Data from the study showed a median PSA-PFS of 13 months with the combination therapy compared with 7.8 months with enzalutamide alone (HR, 0.43; 95% CI, 0.29-0.63; P = .00001). Median radiographic PFS was 16 months with the combination therapy compared with 12 months for enzalutamide alone (HR, 0.67; 95% CI, 0.44-1.01).1
Further, PSA 50% (decrease ≥50% from baseline) response rates were 93% (77/83) in the combination arm, compared with 68% (54/79) for enzalutamide alone (P < .001). PSA 90% (decrease ≥90% from baseline) response rates were 78% (65/83) among those in the combination arm compared with 37% (29/79) among those who received enzalutamide alone (P < .001).1
In total, the ENZA-p study included 162 patients with mCRPC. Patients were randomly assigned 1:1 to 160 mg of enzalutamide alone (n = 79) or 160 mg enzalutamide plus 7.5 GBq 177Lu-PSMA-617 (n = 83) delivered in 2 or 4 doses. Those included in the combination therapy arm underwent 2 doses with 177Lu-PSMA-617 with SPECT with 2 additional doses for those with persistent PSMA-positive disease detected at 92-day follow-up.

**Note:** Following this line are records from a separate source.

(** C7, as the code has it: a blob that is present and not empty, and that
    [JSON.parse] rejects, makes the extraction fail with the [FatalError] of
    line 152, whose exit code is 1, so no binding list is produced; a run
    that passed the check of lines 135-144 ends with that error before any
    builder is called. *)
Theorem malformed_bindings_fatal `{RT : Runtime} `{CO : Collaborators}
  (a : PagesBuildArgs.t) (blob : string) (w : World) :
  blob ≠ "" →
  JSON_parse blob = None →
  decodeBindings (Some blob) w
  = (Throw (FatalError "Could not parse a valid set of 'bindings'." (Some 1)), w)
  ∧ (PagesBuildArgs.bindings a = Some blob →
     missingInputs a w = false →
     ∃ w', Handler a w
           = (Throw (FatalError "Could not parse a valid set of 'bindings'."
                                (Some 1)), w')
           ∧ fs w' = fs w ∧ draws w' = draws w).
Proof.
  intros Hne Hv. split; [by apply decodeBindings_malformed|].
  intros Hb Hm.
  destruct (resolveAndBuild_checked a w Hm) as (w0 & ? & ? & _ & Hr).
  exists w0. split; [|done]. apply Handler_Throw. rewrite Hr, Hb.
  apply bind_Throw. by apply decodeBindings_malformed.
Qed.

Lemma malformed_bindings_fatal_witness :
  "{" ≠ ""
  ∧ Posix.JSON_parse "{" = None
  ∧ PagesBuildArgs.bindings (Sample.args None None (Some "{") false) = Some "{"
  ∧ missingInputs (Sample.args None None (Some "{") false)
                  (Sample.world [("functions", Dir)]) = false
  ∧ decodeBindings (RT := Sample.runtime) (Some "{") (Sample.world [("functions", Dir)])
    = (Throw (FatalError "Could not parse a valid set of 'bindings'." (Some 1)),
       Sample.world [("functions", Dir)])
  ∧ ∃ w', Sample.run (Sample.args None None (Some "{") false)
                     (Sample.world [("functions", Dir)])
          = (Throw (FatalError "Could not parse a valid set of 'bindings'."
                               (Some 1)), w')
          ∧ fs w' = fs (Sample.world [("functions", Dir)])
          ∧ draws w' = draws (Sample.world [("functions", Dir)]).
Proof.
  destruct (malformed_bindings_fatal (RT := Sample.runtime)
              (CO := Sample.collaborators)
              (Sample.args None None (Some "{") false) "{"
              (Sample.world [("functions", Dir)])) as [H1 H2];
    [discriminate | reflexivity |].
  split_and!; [discriminate | reflexivity | reflexivity
              | vm_compute; reflexivity | exact H1 |].
  apply H2; [reflexivity | vm_compute; reflexivity].
Defined.

(** C7 as stated fails on the empty blob: it is present and [JSON.parse]
    rejects it, yet line 147 takes it for absent, so no error is raised and
    the run goes on to build. *)
Lemma empty_bindings_not_rejected :
  Posix.JSON_parse "" = None
  ∧ decodeBindings (RT := Sample.runtime) (Some "") (Sample.world [])
    = (Ok None, Sample.world [])
  ∧ fst (Sample.run (Sample.args None None (Some "") false)
           (Sample.world [("functions", Dir);
                          ("functions/index.js", File [x31])]))
    = Ok tt.
Proof. split_and!; [reflexivity | reflexivity | vm_compute; reflexivity]. Qed.

(** ** Translation of builder errors *)

(** C4: in the Functions branch, when [buildFunctions] raises
    [FunctionsNoRoutesError] the run ends with a [FatalError] whose message is
    [getFunctionsNoRoutesWarning] of the functions directory and whose exit
    code is [EXIT_CODE_FUNCTIONS_NO_ROUTES_ERROR]; any other error of the
    builder is the error of the run, as it was raised. In both cases the
    world is left as the builder left it: the Handler writes nothing. *)
Theorem builder_errors `{RT : Runtime} `{CO : Collaborators}
  (a : PagesBuildArgs.t) (functionsDirectory : string)
  (d1Databases : option (list string))
  (w w0 w1 : World) (options : FunctionsOptions.t) :
  missingInputs a w = false →
  fst (decodeBindings (PagesBuildArgs.bindings a) w) = Ok d1Databases →
  buildMode a = Functions functionsDirectory →
  announce a w = (Ok tt, w0) →
  functionsOptions a functionsDirectory d1Databases (effectiveOutfile a) w0
  = (Ok options, w1) →
  (∀ message w2,
     buildFunctions options w1 = (Throw (FunctionsNoRoutesError message), w2) →
     Handler a w
     = (Throw (FatalError (getFunctionsNoRoutesWarning functionsDirectory)
                          (Some EXIT_CODE_FUNCTIONS_NO_ROUTES_ERROR)), w2))
  ∧ (∀ e w2,
       (∀ message, e ≠ FunctionsNoRoutesError message) →
       buildFunctions options w1 = (Throw e, w2) →
       Handler a w = (Throw e, w2)).
Proof.
  intros Hm Hd Hmode Ha Ho.
  destruct (resolveAndBuild_decoded a w d1Databases Hm Hd)
    as (w0' & _ & _ & Ha' & Hr).
  assert (w0' = w0) as -> by congruence.
  assert (∀ e e' w2,
            buildFunctions options w1 = (Throw e, w2) →
            translateBuilderError functionsDirectory e w2 = (Throw e', w2) →
            Handler a w = (Throw e', w2)) as Hcatch.
  { intros e e' w2 Hb Ht. apply Handler_Throw. rewrite Hr.
    unfold build. rewrite Hmode, (bind_Ok _ _ _ _ _ Ho).
    apply bind_Throw. unfold try_catch. by rewrite Hb. }
  split.
  - intros message w2 Hb. by apply (Hcatch _ _ _ Hb).
  - intros e w2 Hne Hb. apply (Hcatch _ _ _ Hb).
    destruct e; try done. by destruct (Hne message).
Qed.

Lemma builder_errors_witness :
  missingInputs (Sample.args None None None false)
                (Sample.world [("functions", Dir)]) = false
  ∧ fst (decodeBindings (RT := Sample.runtime)
           (PagesBuildArgs.bindings (Sample.args None None None false))
           (Sample.world [("functions", Dir)])) = Ok None
  ∧ buildMode (RT := Sample.runtime) (Sample.args None None None false)
    = Functions "functions"
  ∧ announce (CO := Sample.collaborators) (Sample.args None None None false)
      (Sample.world [("functions", Dir)]) = (Ok tt, Sample.announced [("functions", Dir)])
  ∧ functionsOptions (RT := Sample.runtime) (Sample.args None None None false)
      "functions" None "_worker.js" (Sample.announced [("functions", Dir)])
    = (Ok Sample.defaultFunctionsOptions, Sample.announced [("functions", Dir)])
  ∧ Sample.functions Sample.defaultFunctionsOptions
      (Sample.announced [("functions", Dir)])
    = (Throw (FunctionsNoRoutesError "no routes"),
       Sample.announced [("functions", Dir)])
  ∧ Sample.run (Sample.args None None None false)
               (Sample.world [("functions", Dir)])
    = (Throw (FatalError
                "No routes found when building Functions directory: functions"
                (Some 156)), Sample.announced [("functions", Dir)]).
Proof.
  assert (missingInputs (Sample.args None None None false)
            (Sample.world [("functions", Dir)]) = false) as Hm
    by (vm_compute; reflexivity).
  assert (Sample.functions Sample.defaultFunctionsOptions
            (Sample.announced [("functions", Dir)])
          = (Throw (FunctionsNoRoutesError "no routes"),
             Sample.announced [("functions", Dir)])) as Hb
    by (vm_compute; reflexivity).
  split_and!; [exact Hm | reflexivity | reflexivity | reflexivity
              | reflexivity | exact Hb |].
  exact (proj1 (builder_errors (RT := Sample.runtime) (CO := Sample.collaborators)
                  (Sample.args None None None false) "functions" None
                  (Sample.world [("functions", Dir)])
                  (Sample.announced [("functions", Dir)])
                  (Sample.announced [("functions", Dir)])
                  Sample.defaultFunctionsOptions
                  Hm eq_refl eq_refl eq_refl eq_refl) _ _ Hb).
Defined.

(** ** Build-mode resolution *)

Section Mode.
Context `{RT : Runtime}.

Lemma workerScriptPath_truthy (directory : option string) (path : string) :
  (∀ d, directory = Some d → resolvePath d "_worker.js" ≠ "") →
  workerScriptPath directory = Some path ∧ path ≠ ""
  ↔ ∃ d, directory = Some d ∧ d ≠ "" ∧ path = resolvePath d "_worker.js".
Proof.
  intros Hres. unfold workerScriptPath.
  destruct (truthy directory) eqn:Ht.
  - apply truthy_Some in Ht as (d & -> & Hd). cbn. split.
    + intros [[= <-] _]. by exists d.
    + intros (d' & [= <-] & _ & ->). split; [done|]. by apply Hres.
  - split.
    + intros [-> Hp]. by rewrite truthy_nonempty in Ht.
    + intros (d & -> & Hd & _). by rewrite truthy_nonempty in Ht.
Qed.

Lemma buildMode_falsy_directory (a : PagesBuildArgs.t) :
  truthy (PagesBuildArgs.directory a) = false →
  buildMode a
  = if truthy (Some (PagesBuildArgs.functionsDirectory a))
    then Functions (PagesBuildArgs.functionsDirectory a)
    else Unresolved.
Proof.
  intros Ht. unfold buildMode, workerScriptPath. rewrite Ht.
  destruct (PagesBuildArgs.directory a) as [d|]; [|done].
  by rewrite Ht.
Qed.
End Mode.

(** C1, as the code has it: RawWorker is selected exactly when a non-empty
    static-assets directory was requested, with the entry path
    [resolvePath directory "_worker.js"]; the file system is not consulted,
    so this holds whether or not that script exists and whether or not a
    functions directory is present, and the check of lines 135-144 never
    fires in that case. Otherwise, when that check does not fire and the
    functions directory is not the empty string, Functions is selected with
    the given functions directory. *)
Theorem buildMode_by_directory `{RT : Runtime} (a : PagesBuildArgs.t) :
  (∀ d, PagesBuildArgs.directory a = Some d → resolvePath d "_worker.js" ≠ "") →
  (∀ path,
     buildMode a = RawWorker path
     ↔ ∃ d, PagesBuildArgs.directory a = Some d ∧ d ≠ ""
            ∧ path = resolvePath d "_worker.js")
  ∧ (∀ path w, buildMode a = RawWorker path → checkInputs a w = (Ok tt, w))
  ∧ (∀ w,
       truthy (PagesBuildArgs.directory a) = false →
       missingInputs a w = false →
       PagesBuildArgs.functionsDirectory a ≠ "" →
       checkInputs a w = (Ok tt, w)
       ∧ buildMode a = Functions (PagesBuildArgs.functionsDirectory a)).
Proof.
  intros Hres.
  assert (∀ path,
            buildMode a = RawWorker path
            ↔ ∃ d, PagesBuildArgs.directory a = Some d ∧ d ≠ ""
                   ∧ path = resolvePath d "_worker.js") as Hraw.
  { intros path. rewrite <- (workerScriptPath_truthy _ _ Hres).
    unfold buildMode. cbv zeta.
    destruct (workerScriptPath (PagesBuildArgs.directory a)) as [p|] eqn:Ep.
    - destruct (truthy (Some p)) eqn:Et.
      + apply truthy_Some in Et as (? & [= <-] & Hp). split.
        * by intros [= <-].
        * by intros [[= <-] _].
      + split.
        * destruct (truthy (Some (PagesBuildArgs.functionsDirectory a)));
            intros; discriminate.
        * intros [[= <-] Hp]. by rewrite truthy_nonempty in Et.
    - split; [|by intros [? _]].
      destruct (truthy (Some (PagesBuildArgs.functionsDirectory a)));
        intros; discriminate. }
  split_and!; [done | |].
  - intros path w (d & Hd & Hne & _)%Hraw.
    unfold checkInputs, missingInputs. by rewrite Hd, truthy_nonempty.
  - intros w Ht Hm Hne. split.
    + unfold checkInputs. by rewrite Hm.
    + by rewrite buildMode_falsy_directory, truthy_nonempty.
Qed.

Lemma buildMode_by_directory_witness :
  (∀ d, PagesBuildArgs.directory (Sample.args (Some "public") None None false)
        = Some d → Posix.resolve "/project" d "_worker.js" ≠ "")
  ∧ buildMode (RT := Sample.runtime) (Sample.args (Some "public") None None false)
    = RawWorker "/project/public/_worker.js"
  ∧ buildMode (RT := Sample.runtime) (Sample.args None None None false)
    = Functions "functions".
Proof.
  assert (∀ d, PagesBuildArgs.directory (Sample.args (Some "public") None None false)
               = Some d → Posix.resolve "/project" d "_worker.js" ≠ "") as Hres
    by (by intros d [= <-]).
  split; [exact Hres|]. split.
  - apply (proj1 (buildMode_by_directory (RT := Sample.runtime)
                    (Sample.args (Some "public") None None false) Hres)).
    exists "public". by split_and!.
  - apply (proj2 (proj2 (buildMode_by_directory (RT := Sample.runtime)
                    (Sample.args None None None false)
                    ltac:(by intros d [=])))
             (Sample.world [("functions", Dir)]));
      [reflexivity | vm_compute; reflexivity | discriminate].
Defined.

(** C1 as stated fails: with [--directory public], a functions directory
    that has a route, and no file called [_worker.js] anywhere, the raw
    worker branch is taken all the same and the run ends with the failure of
    [buildRawWorker]. *)
Lemma raw_worker_selected_without_script :
  map_Forall (λ path _, Posix.basename path ≠ "_worker.js")
    (fs (Sample.world [("/project/public", Dir); ("public", Dir);
                       ("functions", Dir);
                       ("functions/index.js", File [x31])]))
  ∧ existsSync "/project/public/_worker.js"
      (Sample.world [("/project/public", Dir); ("public", Dir);
                     ("functions", Dir);
                     ("functions/index.js", File [x31])]) = false
  ∧ existsSync "functions"
      (Sample.world [("/project/public", Dir); ("public", Dir);
                     ("functions", Dir);
                     ("functions/index.js", File [x31])]) = true
  ∧ buildMode (RT := Sample.runtime) (Sample.args (Some "public") None None false)
    = RawWorker "/project/public/_worker.js"
  ∧ fst (Sample.run (Sample.args (Some "public") None None false)
           (Sample.world [("/project/public", Dir); ("public", Dir);
                          ("functions", Dir);
                          ("functions/index.js", File [x31])]))
    = Throw (SystemError "ENOENT" "/project/public/_worker.js").
Proof.
  split_and!; try (vm_compute; reflexivity).
  apply map_Forall_to_list. vm_compute. repeat constructor; discriminate.
Qed.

In total, 81% of patients in the combination arm received 4 doses of 177Lu-PSMA-617.1
Emmett commented in the presentation, “We used 2 to 4 doses of Lu-PSMA in the ENZA-p trial, but 2 to 6 doses may further improve progression-free survival, particularly in those patients who have a high proportion of androgen persistent clones.”
The primary end point of the study was PSA-PFS. Secondary end points included radiological PFS, PSA50%, PSA90%, adverse events (AEs), and overall survival (OS).2 Median follow-up among all patients included in the study was 20 months.
Serious AEs were reported in 35% (28/79) of patients who received enzalutamide alone, compared with 33% (27/81) of patients who received enzalutamide with 177Lu-PSMA-617. Grade 4 or 5 AEs were reported among 4% (3/79) of patients in the enzalutamide monotherapy arm, compared with 6% (8/81) of patients in the combination arm.1
In the presentation conclusion, Emmett noted, “I think this is going to become more important as we move this radiation treatment earlier in the disease paradigm to hormone sensitive prostate cancer. It [has] the potential to reduce toxicity by only administering if persistent PSMA-avid disease is present on the PSMA-PET or SPECT images.”
Emmett also added that there is planned follow-up of PFS and OS in the study until July 2024.